Brief:
Your answer should be the exact lines of the data below from the one containing "of [Driver]; a" through the one containing "None => ([], false)"; please include nothing else.

Data:
(* ===== verification/Reconcile.v ===== *)
(** * Reconcile: read-back verification (core/verify/reconcile.go)

    The expectation log is compared with what the target returns, then sampled
    keys are compared across replicas.  The target and the clock are the worlds
    of [Driver]; a [range] over a Go map visits it in an order the caller of the
    model picks, and the theorems hold for every order. *)

From Stdlib Require Import Ascii.
From S2P Require Import Prelude Domain Strconv Checksum Expect Driver.

Local Open Scope Z_scope.

Record ReconcileOptions := {
  ro_ReadOp : OpType;
  ro_Workload : Workload;
  ro_ConvergenceSample : Z;
  ro_ConvergenceTimeout : Z
}.

Definition convergePoll : Z := 5 * millisecond.

(** [[]byte(s)]. *)
Definition bytes_of_string (s : string) : bytes := String.list_byte_of_string s.

Definition coerceBytes (v : any) : bytes * bool :=
  match v with
  | ANil => ([], false)
  | ABytes (Some b) => (b, true)
  | ABytes None => ([], false)
  | AString s => (bytes_of_string s, true)
  | _ => ([], false)
  end.

Definition witness (key : Z) : string := str (FormatInt key).

(** ** The report's mutations *)

Definition report_zero (m : VerifyModel) : VerifyReport :=
  {| vr_Model := m; vr_Verdict := ""; vr_Anomalies := []; vr_Checked := 0; vr_Lost := 0;
     vr_Duplicated := 0; vr_OrderingViol := 0; vr_ConvergedIn := 0; vr_MaxStaleness := 0; vr_Extra := ∅ |}.

Definition add_anomaly (a : Anomaly) (lost : Z) (r : VerifyReport) : VerifyReport :=
  {| vr_Model := vr_Model r; vr_Verdict := vr_Verdict r;
     vr_Anomalies := vr_Anomalies r ++ [a]; vr_Checked := vr_Checked r;
     vr_Lost := vr_Lost r + lost; vr_Duplicated := vr_Duplicated r;
     vr_OrderingViol := vr_OrderingViol r; vr_ConvergedIn := vr_ConvergedIn r;
     vr_MaxStaleness := vr_MaxStaleness r; vr_Extra := vr_Extra r |}.

Definition set_checked (n : Z) (r : VerifyReport) : VerifyReport :=
  {| vr_Model := vr_Model r; vr_Verdict := vr_Verdict r;
     vr_Anomalies := vr_Anomalies r; vr_Checked := n;
     vr_Lost := vr_Lost r; vr_Duplicated := vr_Duplicated r;
     vr_OrderingViol := vr_OrderingViol r; vr_ConvergedIn := vr_ConvergedIn r;
     vr_MaxStaleness := vr_MaxStaleness r; vr_Extra := vr_Extra r |}.

Definition set_staleness (stale conv : Z) (r : VerifyReport) : VerifyReport :=
  {| vr_Model := vr_Model r; vr_Verdict := vr_Verdict r;
     vr_Anomalies := vr_Anomalies r; vr_Checked := vr_Checked r;
     vr_Lost := vr_Lost r; vr_Duplicated := vr_Duplicated r;
     vr_OrderingViol := vr_OrderingViol r; vr_ConvergedIn := conv;
     vr_MaxStaleness := stale; vr_Extra := vr_Extra r |}.

Definition set_verdict (v : Verdict) (r : VerifyReport) : VerifyReport :=
  {| vr_Model := vr_Model r; vr_Verdict := v;
     vr_Anomalies := vr_Anomalies r; vr_Checked := vr_Checked r;
     vr_Lost := vr_Lost r; vr_Duplicated := vr_Duplicated r;
     vr_OrderingViol := vr_OrderingViol r; vr_ConvergedIn := vr_ConvergedIn r;
     vr_MaxStaleness := vr_MaxStaleness r; vr_Extra := vr_Extra r |}.

Definition data_loss (key : Z) : Anomaly :=
  {| an_Kind := "data-loss";
     an_Detail := str (txt "key " ++ FormatInt key ++ txt " absent on read-back");
     an_Witness := [witness key] |}.

Definition corruption (key got want : Z) : Anomaly :=
  {| an_Kind := "corruption";
     an_Detail := str (txt "key " ++ FormatInt key ++ txt " checksum " ++ FormatUint got ++
                       txt ", expected " ++ FormatUint want);
     an_Witness := [witness key] |}.

Definition divergence (key timeout : Z) : Anomaly :=
  {| an_Kind := "divergence";
     an_Detail := str (txt "key " ++ FormatInt key ++ txt " replicas did not converge within " ++
                       duration_text timeout);
     an_Witness := [witness key] |}.

Section reconcile.
Context {W C : Type} {Drv : Driver W C} {Clk : Clock W}.

Definition read_op (o : ReconcileOptions) (key : Z) : Operation :=
  {| op_Type := ro_ReadOp o; op_Key := key; op_Value := []; op_Seq := 0 |}.

(** One iteration of the read-back loop. *)
Definition readBack_one (o : ReconcileOptions) (conn : C) (kv : Z * WriteRecord)
    (wr : W * VerifyReport) : W * VerifyReport :=
  let '(w, report) := wr in
  let '(key, want) := kv in
  let '(w, res) := conn_Execute conn (read_op o key) w in
  let '(b, present) := coerceBytes (or_Observed res) in
  match or_Err res, present with
  | None, true =>
      if Checksum b =? wr_Checksum want then (w, report)
      else (w, add_anomaly (corruption key (Checksum b) (wr_Checksum want)) 0 report)
  | _, _ => (w, add_anomaly (data_loss key) 1 report)
  end.

Definition readBack (o : ReconcileOptions) (conn : C) (expected : list (Z * WriteRecord))
    (wr : W * VerifyReport) : W * VerifyReport :=
  foldl (fun wr kv => readBack_one o conn kv wr) wr expected.

(** [sampleKeys] over the visiting order [expected]. *)
Fixpoint sampleKeys (expected : list (Z * WriteRecord)) (n : Z) : list Z :=
  match expected with
  | [] => []
  | kv :: rest => if n <=? 0 then [] else kv.1 :: sampleKeys rest (n - 1)
  end.

Section cluster.
Context {Cluster : ClusterAware W}.

(** [first] is [None] before the first node is read. *)
Fixpoint nodesAgree_loop (nodes : list Node) (key : Z) (first : option Z) (w : W)
    : W * result error bool :=
  match nodes with
  | [] => (w, Ok true)
  | n :: rest =>
      match ca_ReadKeyFrom n key w with
      | (w, Err e) => (w, Err e)
      | (w, Ok res) =>
          let sum := Checksum (coerceBytes (or_Observed res)).1 in
          match first with
          | None => nodesAgree_loop rest key (Some sum) w
          | Some f => if sum =? f then nodesAgree_loop rest key first w else (w, Ok false)
          end
      end
  end.

Definition nodesAgree (nodes : list Node) (key : Z) (w : W) : W * result error bool :=
  nodesAgree_loop nodes key None w.

Definition since (start : Z) (w : W) : W * Z :=
  let '(w, t) := now w in (w, time_sub t start).

(** [None] is running out of fuel. *)
Fixpoint convergeKey_loop (fuel : nat) (nodes : list Node) (key timeout start deadline : Z) (w : W)
    : option (W * (bool * Z * option error)) :=
  match fuel with
  | O => None
  | S fuel =>
      match nodesAgree nodes key w with
      | (w, Err e) => let '(w, d) := since start w in Some (w, (false, d, Some e))
      | (w, Ok true) => let '(w, d) := since start w in Some (w, (true, d, None))
      | (w, Ok false) =>
          (* [timeout <= 0 ||] short-circuits the clock read *)
          let '(w, late) := if timeout <=? 0 then (w, true)
                            else let '(w, t) := now w in (w, deadline <=? t) in
          if late then let '(w, d) := since start w in Some (w, (false, d, None))
          else match wait convergePoll w with
               | (w, Some e) => let '(w, d) := since start w in Some (w, (false, d, Some e))
               | (w, None) => convergeKey_loop fuel nodes key timeout start deadline w
               end
      end
  end.

Definition convergeKey (fuel : nat) (nodes : list Node) (key timeout : Z) (w : W)
    : option (W * (bool * Z * option error)) :=
  let '(w, start) := now w in
  convergeKey_loop fuel nodes key timeout start (start + timeout) w.

Fixpoint checkConvergence_loop (fuel : nat) (nodes : list Node) (timeout : Z) (keys : list Z)
    (maxStale : Z) (w : W) (report : VerifyReport) : option (W * (Z * VerifyReport)) :=
  match keys with
  | [] => Some (w, (maxStale, report))
  | key :: rest =>
      '(w, (converged, dur, err)) ← convergeKey fuel nodes key timeout w;
      let maxStale := if maxStale <? dur then dur else maxStale in
      let report := match err, converged with
                    | None, true => report
                    | _, _ => add_anomaly (divergence key timeout) 0 report
                    end in
      checkConvergence_loop fuel nodes timeout rest maxStale w report
  end.

Definition checkConvergence (fuel : nat) (cfg : Config) (expected : list (Z * WriteRecord))
    (o : ReconcileOptions) (w : W) (report : VerifyReport) : option (W * VerifyReport) :=
  let nodes := ca_Nodes cfg in
  if (Z.of_nat (length nodes) <=? 1) || (ro_ConvergenceSample o <=? 0) then Some (w, report)
  else
    let '(w, start) := now w in
    '(w, (maxStale, report)) ←
      checkConvergence_loop fuel nodes (ro_ConvergenceTimeout o)
        (sampleKeys expected (ro_ConvergenceSample o)) 0 w report;
    let '(w, conv) := since start w in
    Some (w, set_staleness maxStale conv report).
End cluster.

(** [cluster] is the result of the [driver.ClusterAware] type assertion;
    [order1] and [order2] are the orders of the two ranges over the map. *)
Definition Reconcile (fuel : nat) (cluster : option (ClusterAware W)) (cfg : Config)
    (log : gmap Z WriteRecord) (order1 order2 : list (Z * WriteRecord)) (o : ReconcileOptions) (w : W)
    : option (W * (VerifyReport * option error)) :=
  let report := set_checked (Z.of_nat (size log)) (report_zero VerifyReconciliation) in
  match drv_Connect cfg w with
  | (w, Err e) => Some (w, (report, Some ("verify: connect: " +:+ e)))
  | (w, Ok conn) =>
      match conn_Prepare conn (ro_Workload o) w with
      | (w, Some e) =>
          Some ((conn_Close conn w).1,
                (report, Some ("verify: prepare read-back connection: " +:+ e)))
      | (w, None) =>
          let '(w, report) := readBack o conn order1 (w, report) in
          '(w, report) ← match cluster with
                         | Some ca => @checkConvergence ca fuel cfg order2 o w report
                         | None => Some (w, report)
                         end;
          let verdict := if (0 <? vr_Lost report) || negb (Nat.eqb (length (vr_Anomalies report)) 0)
                         then VerdictFail else VerdictPass in
          Some ((conn_Close conn w).1, (set_verdict verdict report, None))
      end
  end.
End reconcile.

(** ** What one key's read-back contributes *)

Definition extend (l : list Anomaly) (lost : Z) (r : VerifyReport) : VerifyReport :=
  {| vr_Model := vr_Model r; vr_Verdict := vr_Verdict r;
     vr_Anomalies := vr_Anomalies r ++ l; vr_Checked := vr_Checked r;
     vr_Lost := vr_Lost r + lost; vr_Duplicated := vr_Duplicated r;
     vr_OrderingViol := vr_OrderingViol r; vr_ConvergedIn := vr_ConvergedIn r;
     vr_MaxStaleness := vr_MaxStaleness r; vr_Extra := vr_Extra r |}.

Answer for this exercise:
    of [Driver]; a [range] over a Go map visits it in an order the caller of the
    model picks, and the theorems hold for every order. *)

From Stdlib Require Import Ascii.
From S2P Require Import Prelude Domain Strconv Checksum Expect Driver.

Local Open Scope Z_scope.

Record ReconcileOptions := {
  ro_ReadOp : OpType;
  ro_Workload : Workload;
  ro_ConvergenceSample : Z;
  ro_ConvergenceTimeout : Z
}.

Definition convergePoll : Z := 5 * millisecond.

(** [[]byte(s)]. *)
Definition bytes_of_string (s : string) : bytes := String.list_byte_of_string s.

Definition coerceBytes (v : any) : bytes * bool :=
  match v with
  | ANil => ([], false)
  | ABytes (Some b) => (b, true)
  | ABytes None => ([], false)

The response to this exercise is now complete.